"Viola Desmond: Her Life and Times" looks beyond the theatre incident and is the first authoritative biography of this remarkable woman. It provides new research and insights into her life and details not only her act of courage in resisting the practice of racial segregation but also her extraordinary achievement as a pioneer African Canadian businesswomen. In spite of the widespread racial barriers that existed in Canada during most of the twentieth century, Viola Desmond succeeded in becoming the preeminent Black beauty culturist in Canada. In the late 1930s, she established the first Black beauty studio in Halifax and in the 1940s, she created her own line of beauty products, which she marketed throughout Atlantic Canada. During this same period, she established the Desmond School of Beauty Culture, the first of its kind in Canada.

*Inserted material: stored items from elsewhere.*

(* ===== verification/PolicySpec.v ===== *)
(** * Correctness of the policy reconciler

    What the parts of one reconcile of PolicyController.v may do to the cluster:
    capacity is raised only under a window that records how to give it back, a
    workload that can be protected is, the concurrency cap, and when a window
    or a policy is let go of. *)
From S2P Require Import Evictgate.
From S2P Require Import Prelude GoStrings GoTime Meta Api Kube Capacity Naming Filters Signals PolicyOwn Workload.
From S2P Require Import Fields WindowPhase ScaleActions Plan PlanSpec Observe WindowController WindowSpec PolicyController Fake.

#[local] Open Scope Z_scope.

Section spec.
Context {Obj W : Type} `{L : KubeLib} `{C : Client Obj W}.
Context (registry : Registry) (Recorder : bool).

Abbreviation quiet := (Forall (λ e, ¬ writes_api e)).

(** ** Reports: metrics and events *)

(** A program that only reports: it answers, leaves the cluster as it is and
    writes nothing to the API server. *)
Definition talks (m : M W unit) : Prop := ∀ w, ∃ es, m w = (Ok (), w, es) ∧ quiet es.

Lemma talks_ret : talks (mret ()).
Proof. intros w. by exists []. Qed.
Lemma talks_tell e : ¬ writes_api e → talks (tell e).
Proof. intros H w. exists [e]. split; [done | by repeat constructor]. Qed.
Lemma talks_bind m (k : unit → M W unit) : talks m → (∀ u, talks (k u)) → talks (m ≫= k).
Proof.
  intros Hm Hk w. destruct (Hm w) as (es & E & Hq), (Hk () w) as (es' & E' & Hq').
  exists (es ++ es'). rewrite bind_eq E E'. split; [done | by apply Forall_app].
Qed.
Lemma talks_emitf g ty reason note : talks (emitf Recorder g ty reason note).
Proof. unfold emitf. destruct Recorder; [by apply talks_tell; intros [] | apply talks_ret]. Qed.
Lemma talks_metrics p ns n a d b : talks (setWorkloadPlanMetrics p ns n a d b).
Proof. unfold setWorkloadPlanMetrics. repeat (apply talks_bind; [by apply talks_tell; intros []|]; intros ?). by apply talks_tell; intros []. Qed.

Lemma bind_talks {B} m (k : unit → M W B) w r w' es :
  talks m → (m ≫= k) w = (r, w', es) → ∃ pre post, quiet pre ∧ k () w = (r, w', post) ∧ es = pre ++ post.
Proof.
  intros Hm. destruct (Hm w) as (pre & E & Hq). rewrite bind_eq E.
  destruct (k () w) as [[r1 w1] es1] eqn:Ek. intros [= <- <- <-]. by exists pre, es1.
Qed.

Lemma bind_tell {B} e (k : unit → M W B) w r w' es :
  (tell e ≫= k) w = (r, w', es) → ∃ post, k () w = (r, w', post) ∧ es = e :: post.
Proof.
  rewrite bind_eq tell_run. destruct (k () w) as [[r1 w1] es1]. intros [= <- <- <-]. by exists es1.
Qed.
(* ===== verification/Marks.v ===== *)
(** * Marks: where the flags of a window come from

    Two flags of a window's status open the gate, SpareReady and ForcedCool.
    This file follows them through every write of either reconciler, once for all
    clients: [Marking] says what a client owes (what it stores and what it
    answers carries flags that some evidence accounts for, and its writes keep it
    so), [Course] what holds of the copy of the window that a reconcile works on.
    History.v instantiates both with whole reconciles that follow one another,
    Threads.v with reconciles that interrupt one another. *)
From S2P Require Import Evictgate.
From S2P Require Import Prelude GoStrings GoTime Meta Api Kube Indexes Naming Filters Signals PolicyOwn Workload.
From S2P Require Import Fields WindowPhase ScaleActions Spare Plan PlanSpec Frame Observe WindowController WindowSpec.
From S2P Require Import PolicyController PolicySpec.

#[local] Open Scope Z_scope.

Definition flags (x : EvictionGuardWindow) : bool * bool := (wtSpareReady (winStatus x), wtForcedCool (winStatus x)).

(** What accounts for a window's being SpareReady, and for its being forced, as
    far as a state of the client knows. *)
Record evidence (W : Type) := Evidence {
  ev_spare : W → NamespacedName → Prop;
  ev_forced : W → NamespacedName → Prop
}.
Arguments Evidence {W}.
Arguments ev_spare {W}.
Arguments ev_forced {W}.

Definition marked {W} (E : evidence W) (w : W) (x : EvictionGuardWindow) : Prop :=
  (wtSpareReady (winStatus x) = true → ev_spare E w (win_key x)) ∧ (wtForcedCool (winStatus x) = true → ev_forced E w (win_key x)).

(** Runs that keep the windows sound, and forget nothing. *)
Definition sounds {W} (sound : W → Prop) (later : W → W → Prop) (w w' : W) : Prop := sound w → sound w' ∧ later w w'.

Class Marking {Obj W : Type} (C : Client Obj W) (E : evidence W) (sound : W → Prop) (later : W → W → Prop) : Prop := {
  later_preorder :: PreOrder later;
  later_spare w w' k : later w w' → ev_spare E w k → ev_spare E w' k;
  later_forced w w' k : later w w' → ev_forced E w k → ev_forced E w' k;
  sound_stored k w x : sound w → getWindow k w = Ok x → win_key x = k ∧ marked E w x;
  sounds_object g k p w : sounds sound later w (patchUnstructured g k p w).2;
  sounds_create x w : sounds sound later w (createWindow x w).2;
  sounds_patch b x w : sounds sound later w (patchWindow b x w).2;
  sounds_delete k w : sounds sound later w (deleteWindow k w).2;
  sounds_update x w : marked E w x → sounds sound later w (updateWindowStatus x w).2;
  sounds_policy b x w : sounds sound later w (patchPolicy b x w).2;
  sounds_policy_status x w : sounds sound later w (updatePolicyStatus x w).2;
  create_unmarked x w y w' : createWindow x w = (Ok y, w') → flags y = (false, false);
  patch_marked b x w y w' : sound w → patchWindow b x w = (Ok y, w') → win_key x = win_key b →
    win_key y = win_key b ∧ marked E w' y;
  update_unchanged x w y w' : updateWindowStatus x w = (Ok y, w') → win_key y = win_key x ∧ flags y = flags x
}.
(* ===== verification/Ledger.v ===== *)
(** * The ledger: capacity that is owed stays on record

    While a workload's capacity is raised, a stored window says how to bring it
    back.  This file follows that record through every write of both
    controllers: the policy reconciler makes it before it raises anything, and
    from then on it is there, with no cooldown running and not closed, until a
    reconcile of the window restores it, or the operator itself drops it. *)
From S2P Require Import Evictgate.
From S2P Require Import Prelude GoStrings GoTime Meta Api Kube Indexes Naming Filters Signals PolicyOwn Workload.
From S2P Require Import Fields WindowPhase ScaleActions Spare Plan PlanSpec Frame Observe WindowController WindowSpec.
From S2P Require Import PolicyController PolicySpec Lifecycle History Fake.

#[local] Open Scope Z_scope.

(** ** Laws of the windows' storage, write by write

    A patch is a JSON merge patch of what the program changed, on the stored
    object; a write that fails may have been applied.  An object with a
    finalizer outlives its deletion. *)
Definition merged (b x y0 y : EvictionGuardWindow) : Prop :=
  wsActions (winSpec y) = (if decide (wsActions (winSpec x) = wsActions (winSpec b)) then wsActions (winSpec y0) else wsActions (winSpec x))
  ∧ wsWindowUntil (winSpec y) = patched_until (wsWindowUntil (winSpec b)) (wsWindowUntil (winSpec x)) (wsWindowUntil (winSpec y0))
  ∧ ∀ l, mLabels (winMeta y) !! l = if decide (mLabels (winMeta x) !! l = mLabels (winMeta b) !! l)
                                    then mLabels (winMeta y0) !! l else mLabels (winMeta x) !! l.

(** On the object the patch was made from, it is what the program wanted. *)
Lemma merged_current b x y : merged b x b y →
  wsActions (winSpec y) = wsActions (winSpec x)
  ∧ wsWindowUntil (winSpec y) = patched_until (wsWindowUntil (winSpec b)) (wsWindowUntil (winSpec x)) (wsWindowUntil (winSpec b))
  ∧ ∀ l, mLabels (winMeta y) !! l = mLabels (winMeta x) !! l.
Proof.
  intros (-> & -> & Hl). split; [by case_decide|]. split; [done|]. intros l. rewrite Hl. by case_decide.
Qed.

Class LedgerLaws {Obj W : Type} {L : KubeLib} (C : Client Obj W) : Prop := {
  (** A patch that leaves the finalizers alone, or of an object that is not
      being deleted, keeps the object. *)
  patch_merges b x w r w' y0 : patchWindow b x w = (r, w') → win_key x = win_key b → getWindow (win_key b) w = Ok y0 →
    mFinalizers (winMeta x) = mFinalizers (winMeta b) ∨ tsIsZero (mDeletionTimestamp (winMeta y0)) = true →
    ∃ y, getWindow (win_key b) w' = Ok y ∧ winStatus y = winStatus y0
         ∧ ((y = y0 ∧ is_ok r = false) ∨ merged b x y0 y);
  patch_elsewhere b x w k : win_key x = win_key b → k ≠ win_key b → getWindow k (patchWindow b x w).2 = getWindow k w;
  status_keeps x w y0 : getWindow (win_key x) w = Ok y0 →
    ∃ y, getWindow (win_key x) (updateWindowStatus x w).2 = Ok y ∧ winSpec y = winSpec y0
         ∧ mLabels (winMeta y) = mLabels (winMeta y0)
         ∧ (wtPhase (winStatus y) = wtPhase (winStatus y0) ∨ wtPhase (winStatus y) = wtPhase (winStatus x));
  status_elsewhere x w k : k ≠ win_key x → getWindow k (updateWindowStatus x w).2 = getWindow k w;
  create_keeps x w k y0 : getWindow k w = Ok y0 → getWindow k (createWindow x w).2 = Ok y0;
  create_stored x w y w' : createWindow x w = (Ok y, w') →
    getWindow (win_key x) w' = Ok y ∧ winSpec y = set_until (whole_second <$> wsWindowUntil (winSpec x)) (winSpec x) ∧ mLabels (winMeta y) = mLabels (winMeta x)
    ∧ wtPhase (winStatus y) = PhaseUnset;
  delete_keeps k w y0 : getWindow k w = Ok y0 → has_finalizer y0 = true →
    ∃ y, getWindow k (deleteWindow k w).2 = Ok y ∧ winSpec y = winSpec y0 ∧ winStatus y = winStatus y0
         ∧ mLabels (winMeta y) = mLabels (winMeta y0) ∧ mFinalizers (winMeta y) = mFinalizers (winMeta y0);
  delete_elsewhere k k' w : k' ≠ k → getWindow k' (deleteWindow k w).2 = getWindow k' w
}.

(** ** Runs that carry an invariant

    A run that starts with the invariant [I], or makes a record on its way, ends
    with it, unless it drops it; [Q] holds of what it returns in any case. *)
Section carries.
Context {W : Type} (I : W → Prop) (Rec Drop : effect → Prop).

Definition carries {A} (m : M W A) (w : W) (Q : A → W → Prop) : Prop :=
  ∀ r w' es, m w = (r, w', es) →
    (I w ∨ (∃ e, e ∈ es ∧ Rec e) → I w' ∨ ∃ e, e ∈ es ∧ Drop e)
    ∧ ∀ a, r = Ok a → Q a w'.

Lemma carries_bind {A B} (m : M W A) (f : A → M W B) w Q :
  carries m w (λ a w1, carries (f a) w1 Q) → carries (m ≫= f) w Q.
Proof.
  intros Hm r w' es [(e & He & ->)|(a & w1 & es1 & es2 & H1 & H2 & ->)]%bind_inv.
  - destruct (Hm _ _ _ He) as [Hi _]. by split.
  - destruct (Hm _ _ _ H1) as [Hi Hq]. destruct (Hq a eq_refl _ _ _ H2) as [Hi2 Hq2]. split; [|done].
    setoid_rewrite elem_of_app. intros Hpre.
    assert ((∃ e, e ∈ es2 ∧ Rec e) → I w' ∨ ∃ e, e ∈ es2 ∧ Drop e) as Hlater by auto.
    destruct Hpre as [Hw|(e & [He|He] & Hr)].
    1: destruct (Hi (or_introl Hw)) as [Hw1|Hd]; [destruct (Hi2 (or_introl Hw1))|]; naive_solver.
    1: destruct (Hi (or_intror (ex_intro _ e (conj He Hr)))) as [Hw1|Hd]; [destruct (Hi2 (or_introl Hw1))|]; naive_solver.
    naive_solver.
Qed.

Lemma carries_same {A} (m : M W A) w (Q : A → W → Prop) :
  (m w).1.2 = w → (m w).2 = [] → (∀ a, res m w = Ok a → Q a w) → carries m w Q.
Proof.
  intros Hw He HQ r w' es H. unfold res in HQ. rewrite H in Hw, He, HQ. cbn in Hw, He, HQ. subst. split; [|auto].
  intros [?|(e & []%elem_of_nil & _)]. by left.
Qed.

Lemma carries_ret {A} (a : A) w (Q : A → W → Prop) : Q a w → carries (mret a) w Q.
Proof. intros HQ. apply carries_same; [done..|]. by intros ? [= <-]. Qed.

Lemma carries_reads {A} (f : W → result A) w (Q : A → W → Prop) : (∀ a, f w = Ok a → Q a w) → carries (reads f) w Q.
Proof. intros HQ. by apply carries_same. Qed.

Lemma carries_throw {A} e w (Q : A → W → Prop) : carries (throw e) w Q.
Proof. by apply carries_same. Qed.

Lemma carries_mono {A} (m : M W A) w (Q Q' : A → W → Prop) : (∀ a w', Q a w' → Q' a w') → carries m w Q → carries m w Q'.
Proof. intros HQ Hm r w' es H. destruct (Hm _ _ _ H) as [Hi Hq]. split; [done | eauto]. Qed.

Lemma carries_try {A} (m : M W A) w (Q : result A → W → Prop) : carries m w (λ _ _, True) → (∀ r w', Q r w') → carries (try m) w Q.
Proof.
  intros Hm HQ r w' es. unfold try. destruct (m w) as [[r1 w1] es1] eqn:E. intros [= <- <- <-].
  destruct (Hm _ _ _ E) as [Hi _]. split; [done|]. by intros a [= <-].
Qed.

(** A part that makes no record and respects a relation that preserves [I]. *)
Lemma carries_keeps {A} (R : W → W → Prop) (m : M W A) w (Q : A → W → Prop) :
  (∀ w w', R w w' → I w → I w') → keeps R m → emits (λ e, ¬ Rec e) m → (∀ a w', R w w' → Q a w') → carries m w Q.
Proof.
  intros HR Hk Hm HQ r w' es H. pose proof (keeps_run _ _ _ _ _ _ Hk H) as Hww. split; [|intros a _; by apply HQ].
  intros [Hw|(e & He & Hr)]; [left; by eapply HR|]. by destruct (emits_elem _ _ _ _ _ _ _ Hm H He).
Qed.

(** One write. *)
Lemma carries_write {A} (f : W → result A * W) (e : bool → effect) w (Q : A → W → Prop) :
  (∀ ok, ¬ Rec (e ok)) → (I w → I (f w).2 ∨ ∃ ok, is_ok (f w).1 = ok ∧ Drop (e ok)) →
  (∀ a w', f w = (Ok a, w') → Q a w') → carries (write f e) w Q.
Proof.
  intros He Hi HQ r w' es. unfold write. destruct (f w) as [r1 w1] eqn:E. intros [= <- <- <-]. split; [|intros a ->; by apply HQ].
  intros [Hw|(e' & ->%list_elem_of_singleton & Hr)]; [|by destruct (He (is_ok r1))].
  destruct (Hi Hw) as [?|(ok & <- & Hd)]; [by left | right]. eexists. split; [left | done].
Qed.
End carries.

Lemma carries_weaken {W A} (I : W → Prop) (Rec Rec' Drop : effect → Prop) (m : M W A) w Q :
  (∀ e, Rec' e → Rec e) → carries I Rec Drop m w Q → carries I Rec' Drop m w Q.
Proof. intros H Hm r w' es Hr. destruct (Hm _ _ _ Hr) as [Hi Hq]. split; [|done]. intros Hpre. apply Hi. naive_solver. Qed.

Lemma carries_now {Obj W} `{C : Client Obj W} (I : W → Prop) Rec Drop w (Q : Time → W → Prop) :
  Q (clock w) w → carries I Rec Drop now w Q.
Proof. intros HQ. apply carries_same; [done..|]. by intros a [= <-]. Qed.

(** ** What is on record *)
Section ledger.
Context {Obj W : Type} `{L : KubeLib} `{C : Client Obj W}.
Context {AL : AnswerLaws C} {WL : WindowLaws C} {SL : WindowStoreLaws C} {LL : KubeLibLaws L} {TL : StatusLaws C} {GL : LedgerLaws C}.
Context (registry : Registry) (Recorder : bool).

(** An action on the object, among the actions of a window. *)
Definition on_object (g : GroupVersionKind) (k : NamespacedName) (a : ScaleAction) : Prop :=
  target_gvk (actionTarget a) = Ok g ∧ tgKey (actionTarget a) = k.
Definition lists (g : GroupVersionKind) (k : NamespacedName) (actions : list ScaleAction) : Prop :=
  ∃ a, a ∈ actions ∧ on_object g k a.

(** A patch of the object's capacity. *)
Definition raises (g : GroupVersionKind) (k : NamespacedName) (e : effect) : Prop :=
  scales e ∧ ∃ p ok, e = PatchObjectE g k p ok.

(** A window that owes the object: it lists it, with no cooldown armed, is not
    closed and not a placeholder, so the window reconciler has yet to restore
    it and will not let the window go before. *)
Record owes (g : GroupVersionKind) (k : NamespacedName) (x : EvictionGuardWindow) : Prop := {
  ow_lists : lists g k (wsActions (winSpec x));
  ow_until : wsWindowUntil (winSpec x) = None;
  ow_phase : wtPhase (winStatus x) ≠ WindowPhaseClosed;
  ow_slot : isDeferredWindow (Some x) = false
}.

Section record.
Context (g0 : GroupVersionKind) (k0 wk : NamespacedName).

Definition on_record (w : W) : Prop := ∃ x, getWindow wk w = Ok x ∧ owes g0 k0 x.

Viola Desmond (1914 - 1965) was a Canadian Black Nova Scotian businesswoman who challenged racial segregation at the Roseland Theatre in New Glasgow, NS, in 1946 when she refused to leave the whites-only area. She thought she was buying a ticket for the lower level but was sold a ticket for the balcony, where Blacks could sit. Viola refused to leave and was dragged out by the police. She was convicted of a tax violation for the one-cent tax difference between the seat she had paid for and the seat she used, which was more expensive. Her case is one of the most publicized incidents of racial discrimination in Canadian history and helped start the modern civil rights movement in Canada.
|Stamp issued in 2012|
This is Viola's story ... Wanda Robson is Viola's younger sister and Graham Reynolds was Wanda's professor (Wanda went to university later in life and Wanda and Graham became friends). This book includes what was going on in Halifax during Viola's lifetime, Viola's marriage to Jack, her training as a beautician (because she was Black, she wasn't allowed to train in Halifax so had to go to Montreal, Atlanta and New York), opening her own beauty salon and beauty school, making her own beauty products for Black women, and more.
In late 2018, Desmond will be the first Canadian-born woman to appear alone on a Canadian bank note (the $10 bill).